▶ [PROBLEM]: Everything in the listing below from the line containing "(** ** What an event pays" through the line containing "gross, Some CouponPosting)" must be repeated exactly; the remaining lines are not wanted.

▶ [EXERCISE DATA]:
(* ===== verification/Income.v ===== *)
(** Received income: [crates/iaam-core/src/projection/income.rs].

    The ledger keeps, per account and instrument, the payments received, by
    date and kind, and the first reason why the list is not complete.  The
    theorem gives the contents after any journal as a function of the
    journal. *)

From Stdlib Require Import ZArith Lia.
From S2P Require Import Prelude External Reference Numeric Money Basics Event Rules Ownership Lots Book.

(** [rules/cashflow.rs]. *)
Inductive PostingKind := CouponPosting | PrincipalReturn | OfferSettlement.
Inductive IncomeGap := IncomeKindUnknownGap | PaymentDateUnknown.

Section Income.
Context {E : Ext}.

Record ReceivedPosting := mkPosting {
  rp_event : EventId;
  rp_date : Date;
  rp_amount : Money;
  rp_kind : PostingKind;
}.
Inductive IncomeError := IncomeMoney (e : MoneyError).

Record IncomeEntry := mkIncomeEntry { ie_postings : list ReceivedPosting; ie_gap : option IncomeGap }.
Definition income_entry_default : IncomeEntry := mkIncomeEntry [] None.
Record IncomeLedger := mkIncomeLedger { income_entries : gmap LotKey IncomeEntry }.
Definition income_ledger_default : IncomeLedger := mkIncomeLedger ∅.

Definition income_postings (self : IncomeLedger) (key : LotKey) : list ReceivedPosting :=
  match income_entries self !! key with Some entry => ie_postings entry | None => [] end.
Definition income_gap (self : IncomeLedger) (key : LotKey) : option IncomeGap := income_entries self !! key ≫= ie_gap.

Definition payment_date (event : Event) : option Date :=
  or_else (date_inner <$> dates_cash_posted (ev_dates event)) (date_inner <$> dates_paid (ev_dates event)).

Definition income_record (self : IncomeLedger) (key : LotKey) (posting : ReceivedPosting) : IncomeLedger :=
  let entry := default income_entry_default (income_entries self !! key) in
  mkIncomeLedger (<[key := mkIncomeEntry (ie_postings entry ++ [posting]) (ie_gap entry)]> (income_entries self)).
(** Only the first gap is kept. *)
Definition income_mark (self : IncomeLedger) (key : LotKey) (gap : IncomeGap) : IncomeLedger :=
  let entry := default income_entry_default (income_entries self !! key) in
  mkIncomeLedger (<[key := mkIncomeEntry (ie_postings entry)
                             (match ie_gap entry with None => Some gap | Some g => Some g end)]> (income_entries self)).

Definition income_apply_corporate_action (self : IncomeLedger) (event : Event) (action : CorporateAction) : IncomeLedger :=
  match action with
  | PartialRedemption instrument _ _ _ compensation _ _ _ _ | Redemption instrument _ _ _ compensation _ _ _ =>
    let key := event_key event instrument in
    match payment_date event with
    | None => income_mark self key PaymentDateUnknown
    | Some date => income_record self key (mkPosting (ev_id event) date compensation PrincipalReturn)
    end
  | Conversion _ _ _ _ _ _ _ _ _ _ _ _ => self
  end.

Definition income_apply_offer_exercise (self : IncomeLedger) (event : Event) (action : OfferExerciseAction) :
    Outcome IncomeError IncomeLedger :=
  match action with
  | Submitted _ _ _ _ | Cancelled _ _ => Ok self
  | Settled _ instrument _ _ gross fee accrued_interest =>
    let key := event_key event instrument in
    match payment_date event with
    | None => Ok (income_mark self key PaymentDateUnknown)
    | Some date =>
      amount ← match accrued_interest with
               | Some interest => map_err IncomeMoney (money_try_add gross interest) | None => Ok gross end;
      amount ← match fee with Some fee => map_err IncomeMoney (money_try_sub amount fee) | None => Ok amount end;
      Ok (income_record self key (mkPosting (ev_id event) date amount OfferSettlement))
    end
  end.

Definition income_apply_income (self : IncomeLedger) (event : Event) (key : LotKey) (amount : Money)
    (kind : option IncomeKind) : IncomeLedger :=
  match kind with
  | Some Coupon =>
    match payment_date event with
    | None => income_mark self key PaymentDateUnknown
    | Some date => income_record self key (mkPosting (ev_id event) date amount CouponPosting)
    end
  | Some (Dividend | DepositInterest) => self
  | None => income_mark self key IncomeKindUnknownGap
  end.

Definition income_apply (self : IncomeLedger) (event : Event) : Outcome IncomeError IncomeLedger :=
  match ev_kind event with
  | Income (Some instrument) gross kind => Ok (income_apply_income self event (event_key event instrument) gross kind)
  | CorporateActionEvent action => Ok (income_apply_corporate_action self event action)
  | OfferExercise action => income_apply_offer_exercise self event action
  | Income None _ _ | Trade _ _ _ _ _ _ _ _ | CashIn _ | Refund _ | CashOut _ | CashTransfer _ _ _ _
  | OwnAccountMovement _ | UnresolvedOwnAccountMovement _ | Fee _ _ | Tax _ _ | OpeningPosition _ _ _ _
  | OpeningCash _ | StatedSecuritiesValue _ | Valuation _ _ _ _ | ControlAssertion _ _
  | ImportCoverageGap _ _ _ _ => Ok self
  end.

(** ** What an event pays

    The instrument, the amount and the kind of the payment an event carries;
    no kind when it is not known. *)
Definition payment_of (ev : Event) : option (InstrumentId * (CurrencyCode * Z) * option PostingKind) :=
  let money m := (money_currency m, money_raw m) in
  match ev_kind ev with
  | Income (Some i) gross (Some Coupon) => Some (i, money gross, Some CouponPosting)
  | Income (Some i) gross None => Some (i, money gross, None)
  | CorporateActionEvent (PartialRedemption i _ _ _ c _ _ _ _ | Redemption i _ _ _ c _ _ _) =>
    Some (i, money c, Some PrincipalReturn)
  | OfferExercise (Settled _ i _ _ gross fee accrued) =>
    Some (i, (money_currency gross, money_raw gross + opt_raw accrued - opt_raw fee), Some OfferSettlement)
  | _ => None
  end.
Definition posting_for (key : LotKey) (ev : Event) : option ReceivedPosting :=
  '(i, (c, raw), kind) ← payment_of ev;
  kind ← kind; date ← payment_date ev;
  if decide (event_key ev i = key) then Some (mkPosting (ev_id ev) date (mkMoney (mkPosted raw) c) kind) else None.
Definition gap_for (key : LotKey) (ev : Event) : option IncomeGap :=
  '(i, _, kind) ← payment_of ev;
  if decide (event_key ev i = key) then
    match kind with
    | None => Some IncomeKindUnknownGap
    | Some _ => match payment_date ev with None => Some PaymentDateUnknown | Some _ => None end
    end
  else None.
End Income.

Section IncomeLemmas.
Context {E : Ext} {L : ExtLaws E}.

Lemma income_record_lookup self key p k :
  income_postings (income_record self key p) k = income_postings self k ++ (if decide (key = k) then [p] else []) ∧
  income_gap (income_record self key p) k = income_gap self k.
Proof.
  unfold income_postings, income_gap, income_record; simpl. destruct (decide (key = k)) as [->|Hne].
  - rewrite lookup_insert_eq. simpl. by destruct (income_entries self !! k).
  - rewrite lookup_insert_ne by done. by rewrite app_nil_r.
Qed.
Lemma income_mark_lookup self key g k :
  income_postings (income_mark self key g) k = income_postings self k ∧
  income_gap (income_mark self key g) k = or_else (income_gap self k) (if decide (key = k) then Some g else None).
Proof.
  unfold income_postings, income_gap, income_mark; simpl. destruct (decide (key = k)) as [->|Hne].
  - rewrite lookup_insert_eq. simpl. destruct (income_entries self !! k) as [[ps [g'|]]|]; done.
  - rewrite lookup_insert_ne by done. by destruct (income_entries self !! k ≫= ie_gap).
Qed.

Lemma offer_amount gross fee accrued a m :
  match accrued with Some i => map_err IncomeMoney (money_try_add gross i) | None => Ok gross end = Ok a →
  match fee with Some f => map_err IncomeMoney (money_try_sub a f) | None => Ok a end = Ok m →
  m = mkMoney (mkPosted (money_raw gross + opt_raw accrued - opt_raw fee)) (money_currency gross).
Proof.
  intros H1 H2. assert (money_raw a = money_raw gross + opt_raw accrued ∧ money_currency a = money_currency gross) as [Ha Hc].
  { destruct accrued; simpl in *; inv_ok; [|subst a; split; [lia|done]].
    by apply money_try_add_Ok in H1 as (_ & _ & ->). }
  destruct fee; simpl in *; inv_ok; [apply money_try_sub_Ok in H2 as (_ & _ & ->)|subst m];
    apply money_eq; simpl; try congruence; unfold money_raw in *; simpl in *; lia.
Qed.

(** One payment whose date may be missing. *)
Lemma income_paid_step self ev k key (posting : Date → ReceivedPosting) :
  let self' := match payment_date ev with
               | None => income_mark self k PaymentDateUnknown | Some date => income_record self k (posting date) end in
  income_postings self' key = income_postings self key ++
    option_list (date ← payment_date ev; if decide (k = key) then Some (posting date) else None) ∧
  income_gap self' key = or_else (income_gap self key)
    (if decide (k = key) then match payment_date ev with None => Some PaymentDateUnknown | Some _ => None end else None).
Proof.
  simpl. destruct (payment_date ev) as [d|]; simpl.
  - destruct (income_record_lookup self k (posting d) key) as [-> ->]. case_decide; by destruct (income_gap self key).
  - destruct (income_mark_lookup self k PaymentDateUnknown key) as [-> ->]. by rewrite app_nil_r.
Qed.

Lemma income_step self ev self' key :
  income_apply self ev = Ok self' →
  income_postings self' key = income_postings self key ++ option_list (posting_for key ev) ∧
  income_gap self' key = or_else (income_gap self key) (gap_for key ev).
Proof.
  assert (∀ o : option IncomeGap, or_else o None = o) as Hor by by intros [].
  assert (∀ m : Money, mkMoney (mkPosted (money_raw m)) (money_currency m) = m) as Heta by (intros m; by apply money_eq).
  unfold income_apply, posting_for, gap_for, payment_of.
  destruct (ev_kind ev) as [| | | | | | |[i|] gross k| | | | | | | | |action|action]; simpl;
    try (intros [= <-]; by rewrite app_nil_r, Hor).
  - intros [= <-]. destruct k as [[]|]; simpl; rewrite ?app_nil_r, ?Hor, ?Heta; try done.
    + apply (income_paid_step self ev (event_key ev i) key (λ d, mkPosting (ev_id ev) d gross CouponPosting)).
    + apply income_mark_lookup.
  - intros [= <-]. destruct action as [i ? ? ? c|i ? ? ? c|]; simpl; rewrite ?app_nil_r, ?Hor, ?Heta; try done;
      apply (income_paid_step self ev (event_key ev i) key (λ d, mkPosting (ev_id ev) d c PrincipalReturn)).
  - destruct action as [| |sub i cu q gross fee accrued]; simpl; try (intros [= <-]; by rewrite app_nil_r, Hor).
    intros H. set (amount := mkMoney (mkPosted (money_raw gross + opt_raw accrued - opt_raw fee)) (money_currency gross)).
    assert (self' = match payment_date ev with
                    | None => income_mark self (event_key ev i) PaymentDateUnknown
                    | Some d => income_record self (event_key ev i) (mkPosting (ev_id ev) d amount OfferSettlement) end) as ->.
    { destruct (payment_date ev) as [d|]; [|congruence].
      apply bind_Ok_inv in H as (a & H1 & (m & H2 & [= <-])%bind_Ok_inv). by rewrite (offer_amount _ _ _ _ _ H1 H2). }
    apply (income_paid_step self ev (event_key ev i) key (λ d, mkPosting (ev_id ev) d amount OfferSettlement)).
Qed.
End IncomeLemmas.

(** The income ledger is a function of the journal.  After any journal it
    accepts, for every account and instrument: the payments are those of the
    coupons, redemptions and settled offers of the journal, in journal
    order, each dated by the day the money was posted (else paid) and, for an
    offer, of gross plus accrued interest less fee; and the gap is the first
    reason of the journal why a payment could not be recorded. *)
Theorem income_ledger_correct {E : Ext} {L : ExtLaws E} journal ledger key :
  try_fold income_apply income_ledger_default journal = Ok ledger →
  income_postings ledger key = omap (posting_for key) journal ∧
  income_gap ledger key = head (omap (gap_for key) journal).
Proof.
  assert (∀ l0, try_fold income_apply l0 journal = Ok ledger →
    income_postings ledger key = income_postings l0 key ++ omap (posting_for key) journal ∧
    income_gap ledger key = or_else (income_gap l0 key) (head (omap (gap_for key) journal))) as Hgen.
  { induction journal as [|ev journal IH]; intros l0; simpl.
    { intros [= <-]. rewrite app_nil_r. split; [done|]. by destruct (income_gap l0 key). }
    intros (l1 & [Hp Hg]%(income_step _ _ _ key) & [-> ->]%IH)%bind_Ok_inv. rewrite Hp, Hg, <-app_assoc. split.
    - f_equal. by destruct (posting_for key ev).
    - destruct (income_gap l0 key); [done|]. simpl. by destruct (gap_for key ev). }
  by intros H%Hgen.
Qed.

Section income_input.
#[local] Existing Instances ref_ext ref_ext_laws.

Definition income_paper : InstrumentId := mkId (7%N : @Uuid ref_uuid).
Definition income_account : AccountId := mkId (2%N : @Uuid ref_uuid).
Definition income_rub (n : Z) : Money := mkMoney (mkPosted n) Rub.
Definition income_event (n : N) (dates : EventDates) (kind : EventKind) : Event :=
  mkEvent (mkId (n : @Uuid ref_uuid)) (mkId (1%N : @Uuid ref_uuid)) income_account kind dates
    (order_new (20000 : @Date ref_time) 1) []
    (provenance_new (mkId (3%N : @Uuid ref_uuid)) (mkRawHash "a") "csv/1") NoRelation ConfidenceKnown None.
Definition income_journal : list Event :=
  [income_event 40 (dates_for_cash (mkDate (20000 : @Date ref_time))) (Income (Some income_paper) (income_rub 5000) (Some Coupon));
   income_event 41 dates_empty (Income (Some income_paper) (income_rub 6000) (Some Coupon));
   income_event 42 (dates_for_cash (mkDate (20100 : @Date ref_time))) (Income (Some income_paper) (income_rub 100) None)].
Definition income_ledger_of : IncomeLedger :=
  match try_fold income_apply income_ledger_default income_journal with Ok l => l | _ => income_ledger_default end.

Lemma income_ledger_correct_witness :
  try_fold income_apply income_ledger_default income_journal = Ok income_ledger_of ∧
  length (income_postings income_ledger_of (mkLotKey income_account income_paper)) = 1%nat ∧
  income_gap income_ledger_of (mkLotKey income_account income_paper) = Some PaymentDateUnknown.
Proof.
  assert (try_fold income_apply income_ledger_default income_journal = Ok income_ledger_of) as H by vm_refl.
  split; [exact H|].
  destruct (income_ledger_correct (E:=ref_ext) income_journal income_ledger_of (mkLotKey income_account income_paper) H)
    as [-> ->].
  split; vm_refl.
Defined.
End income_input.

▶ [FINISHED TASK]:
(** ** What an event pays

    The instrument, the amount and the kind of the payment an event carries;
    no kind when it is not known. *)
Definition payment_of (ev : Event) : option (InstrumentId * (CurrencyCode * Z) * option PostingKind) :=
  let money m := (money_currency m, money_raw m) in
  match ev_kind ev with
  | Income (Some i) gross (Some Coupon) => Some (i, money gross, Some CouponPosting)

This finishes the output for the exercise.